Governo nega calote e confisco de poupança
Brasília, 29 (AE) - O porta-voz da Presidência, Georges Lamaziére, disse hoje que o governo vai desmentir notícias de feriado bancário, confisco de poupança, calote na dívida interna ou qualquer tipo de pacote quantas vezes for necessário. O dia hoje foi tenso em Brasília, com o governo tentando apagar cada foco de incêncio que surgia. Todas as tentativas, no entanto, foram frustradas. A previsão de que o período de instabilidade amenizaria no início da semana que vem foi adiada para o próximo
A primeira manifestação, tentando acalmar o mercado, foi do próprio presidente Fernando Henrique, em São Paulo, no final da manhã, depois de participar da inauguração do parque televisivo da TV Globo.

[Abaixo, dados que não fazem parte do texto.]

Definition getLabelForDescriptor (descriptor : string) : string :=
  let d := trim descriptor in
  if String.eqb d "-+" || String.eqb d "+-" || String.eqb d "++" then ""
  else if startsWith d "+" && endsWith d "+" && (2 <? String.length d)
  then trim (slice d 1 (-1))
  else if startsWith d "+" then trim (sliceFrom d 1)
  else if endsWith d "+" then trim (slice d 0 (-1))
  else d.

End DoubleOverlay.

(** ** The plugin ([main.ts]) *)

Module Plugin.

Import JS.

(** [oldPath.replace(/\.md$/, '').split('/').pop() || ''] of the rename
    handler. *)
Definition oldBasename (oldPath : string) : string :=
  JSMore.orEmpty
    (JSMore.pop
       (JSMore.splitOn "/"%char (RelationshipIndex.stripExtension oldPath))).

(** The [editor-change] listener on the line of the cursor: the text of the
    line and the column of the cursor, before and after. *)
Definition autocomplete (line : string) (ch : nat) : string * nat :=
  let prefix := slice line 0 (Z.of_nat ch) in
  if endsWith prefix ">[[" && negb (endsWith prefix "->[[") then
    (* Replace >[[ with <-->[[ *)
    let from_ch := ch - 3 in
    let line' :=
      slice line 0 (Z.of_nat from_ch) +:+ "<-->[[" +:+ sliceFrom line (Z.of_nat ch) in
    (line', from_ch + 6)
  else (line, ch).

(** A markdown file of the vault. *)
Record TFile : Type := mkFile {
  basename : string;
  extension : string
}.

#[global] Instance TFile_eq_dec : EqDecision TFile.
Proof. solve_decision. Defined.

(** The fields of the plugin the vault events touch: the index, the set of
    existing basenames and the pending timer of [debouncedReindex]: the
    file its callback will re-parse, [None] when no callback is pending. *)
Record state : Type := mkPlugin {
  index : RelationshipIndex.state;
  existingFiles : gset string;
  debounceTimer : option TFile
}.

Definition isMarkdown (file : TFile) : bool := String.eqb (extension file) "md".

(** [debouncedReindex(file)]: a pending timer is cleared, a new one is
    set. *)
Definition debouncedReindex (st : state) (file : TFile) : state :=
  {| index := index st;
     existingFiles := existingFiles st;
     debounceTimer := Some file |}.

(** The [modify] event. *)
Definition onModify (st : state) (file : TFile) : state :=
  if isMarkdown file then debouncedReindex st file else st.

(** The timer runs out: the callback reads the file ([content] is what
    [cachedRead] returns) and re-parses it. *)
Definition onTimer (parse : string -> string -> list Relationship)
    (st : state) (content : TFile -> string) : state :=
  match debounceTimer st with
  | Some file =>
      {| index :=
           RelationshipIndex.reindexFile parse (index st) (basename file)
             (content file);
         existingFiles := existingFiles st;
         debounceTimer := None |}
  | None => st
  end.

(** The [delete] event. *)
Definition onDelete (st : state) (file : TFile) : state :=
  if isMarkdown file then
    {| index := RelationshipIndex.removeFile (index st) (basename file);
       existingFiles := existingFiles st ∖ {[ basename file ]};
       debounceTimer := debounceTimer st |}
  else st.
Lemma triggerRefresh_changes_deps (w : World) :
  sameDeps w (triggerRefresh w) = false.
Proof.
  unfold sameDeps. destruct (triggerRefresh_fields w) as (-> & _).
  replace (refreshKey w =? refreshKey w + 1) with false; [reflexivity |].
  symmetry. apply Z.eqb_neq. lia.
Qed.

(** The polling effect when the user is logged in: the polling function
    of the current phase is called at once and put on a timer. *)
Lemma pollingEffect_calls (w : World) :
  isAuthenticated w = true ->
  let p := if isInitialLoading w then FetchInitialData else FetchServers in
  let w' := pollingEffect w in
  inflight w' = inflight w ++ [requestOf p w]
  /\ intervalRef w' =
     Some {| callback := p; timerPage := currentPage w;
             timerLimit := serversPerPage w;
             delay := if isInitialLoading w
                      then CONFIG.startup.pollingInterval
                      else CONFIG.normal.pollingInterval |}.
Proof.
  intros Hauth. unfold pollingEffect, requestOf.
  rewrite Hauth. cbn [negb]. by_cases.
Qed.

(** It restarts the attempt count once [refreshKey] is positive. *)
Lemma pollingEffect_resets (w : World) :
  isAuthenticated w = true -> 0 < refreshKey w ->
  attemptsRef (pollingEffect w) = 0 /\ fetchAttempts (pollingEffect w) = 0.
Proof.
  intros Hauth Hkey. unfold pollingEffect.
  rewrite Hauth. cbn [negb].
  replace (refreshKey w >? 0) with true by (symmetry; apply Z.gtb_lt; lia).
  by_cases.
Qed.

(** The render after [triggerRefresh()]: one call of the polling
    function of the current phase. *)
Lemma step_triggerRefresh_calls (w : World) :
  isAuthenticated w = true ->
  let p := if isInitialLoading w then FetchInitialData else FetchServers in
  let w' := step TriggerRefresh w in
  refreshKey w' = refreshKey w + 1
  /\ isInitialLoading w' = isInitialLoading w
  /\ isAuthenticated w' = true
  /\ inflight w' =
     inflight w ++
       [{| poller := p; page := currentPage w; limit := serversPerPage w;
           origin := refreshKey w + 1 |}]
  /\ intervalRef w' =
     Some {| callback := p; timerPage := currentPage w;
             timerLimit := serversPerPage w;
             delay := if isInitialLoading w
                      then CONFIG.startup.pollingInterval
                      else CONFIG.normal.pollingInterval |}.
Proof.
  intros Hauth p w'. subst w' p. cbn [step]. unfold commit.
  rewrite triggerRefresh_changes_deps.
  set (h := triggerRefresh w).
  destruct (triggerRefresh_fields w) as (Hk & Hl & Hpg & Hlim & Ha & Hin & _).
  fold h in Hk, Hl, Hpg, Hlim, Ha, Hin.
  destruct (clearTimer_fields h)
    as (_ & Hk' & Hl' & _ & _ & _ & Ha' & Hin' & Hpg' & Hlim').
  destruct (pollingEffect_keeps (clearTimer h)) as (_ & _ & Hk2 & Hl2 & Ha2).
  destruct (pollingEffect_calls (clearTimer h)) as (Hreq & Htm);
    [congruence |].
  split; [congruence | split; [congruence | split; [congruence |]]].
  split.
  - rewrite Hreq. unfold requestOf.
    rewrite Hin', Hin, Hl', Hl, Hpg', Hpg, Hlim', Hlim, Hk', Hk. reflexivity.
  - rewrite Htm, Hl', Hl, Hpg', Hpg, Hlim', Hlim. reflexivity.
Qed.

(** C2 (as amended). While the user is logged in, [triggerRefresh()]
    cancels the pending timer and increments [refreshKey]; the render
    that follows resets the attempt count to 0 and restarts polling in
    the phase the engine is in, with an immediate call: from Startup a
    fresh [Startup 0] episode, from Normal the engine stays in Normal
    and calls [fetchServers]. *)
Theorem triggerRefresh_restarts_current_phase (w : World) :
  isAuthenticated w = true -> 0 <= refreshKey w ->
  let p := if isInitialLoading w then FetchInitialData else FetchServers in
  let w' := step TriggerRefresh w in
  intervalRef (triggerRefresh w) = None
  /\ refreshKey w' = refreshKey w + 1
  /\ attemptsRef w' = 0 /\ fetchAttempts w' = 0
  /\ phase w' = (if isInitialLoading w then Startup 0 else Normal)
  /\ inflight w' =
     inflight w ++
       [{| poller := p; page := currentPage w; limit := serversPerPage w;
           origin := refreshKey w + 1 |}]
  /\ intervalRef w' =
     Some {| callback := p; timerPage := currentPage w;
             timerLimit := serversPerPage w;
             delay := if isInitialLoading w
                      then CONFIG.startup.pollingInterval
                      else CONFIG.normal.pollingInterval |}.
Proof.
  intros Hauth Hkey p w'.
  destruct (step_triggerRefresh_calls w Hauth) as (Hk & Hl & Ha & Hin & Htm).
  fold w' in Hk, Hl, Ha, Hin, Htm.
  assert (Hreset : attemptsRef w' = 0 /\ fetchAttempts w' = 0).
  { subst w'. cbn [step]. unfold commit.
    rewrite triggerRefresh_changes_deps.
    set (h := triggerRefresh w).
    destruct (triggerRefresh_fields w) as (Hk0 & _ & _ & _ & Ha0 & _).
    fold h in Hk0, Ha0.
    destruct (clearTimer_fields h) as (_ & Hk1 & _ & _ & _ & _ & Ha1 & _).
    apply pollingEffect_resets; [congruence | lia]. }
  destruct Hreset as [Hn Hf].
  split; [apply triggerRefresh_intervalRef |].
  split; [exact Hk | split; [exact Hn | split; [exact Hf |]]].
  split; [| split; [exact Hin | exact Htm]].
  unfold phase. rewrite Ha, Hl, Hn. reflexivity.
Qed.

Lemma triggerRefresh_restarts_current_phase_witness :
  isAuthenticated polling = true /\ 0 <= refreshKey polling
  /\ let w' := step TriggerRefresh polling in
     intervalRef (triggerRefresh polling) = None
     /\ refreshKey w' = 2
     /\ attemptsRef w' = 0 /\ fetchAttempts w' = 0
     /\ phase w' = Normal
     /\ inflight w' =
        inflight polling ++
          [{| poller := FetchServers; page := 1; limit := 5; origin := 2 |}]
     /\ intervalRef w' =
        Some {| callback := FetchServers; timerPage := 1; timerLimit := 5;
                delay := 10000 |}.
Proof.
  split; [reflexivity | split; [vm_compute; discriminate |]].
  apply (triggerRefresh_restarts_current_phase polling);
    [reflexivity | vm_compute; discriminate].
Defined.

Como o dólar continuou subindo e os boatos não cessaram, o presidente determinou ao ministro da Fazenda, Pedro Malan, que convocasse a imprensa para novas declaraçäes.
Também não foi suficiente e o porta-voz , em uma terceira tentativa, foi convocado a desmentir novamente os boatos. Antes das 17 horas, o presidente já havia decidido que falaria à imprensa na chegada ao Palácio dos Bandeirantes, onde foi visitar o governador Mário Covas. Outra movimentação para acalmar o mercado foi a determinação para o Banco Central passar a divulgar diariamente as suas reservas.
O próprio presidente descartou, no meio da tarde, a possibilidade de fazer um pronunciamento em cadeia de rádio e televisão, como muitos auxiliares pregavam. O presidente não considerava oportuno convocar cadeia de rádio e televisão para conter boatos. Por isso, optou pela fórmula, já utilizada outras vezes, de fazer um "pronunciamento" à imprensa.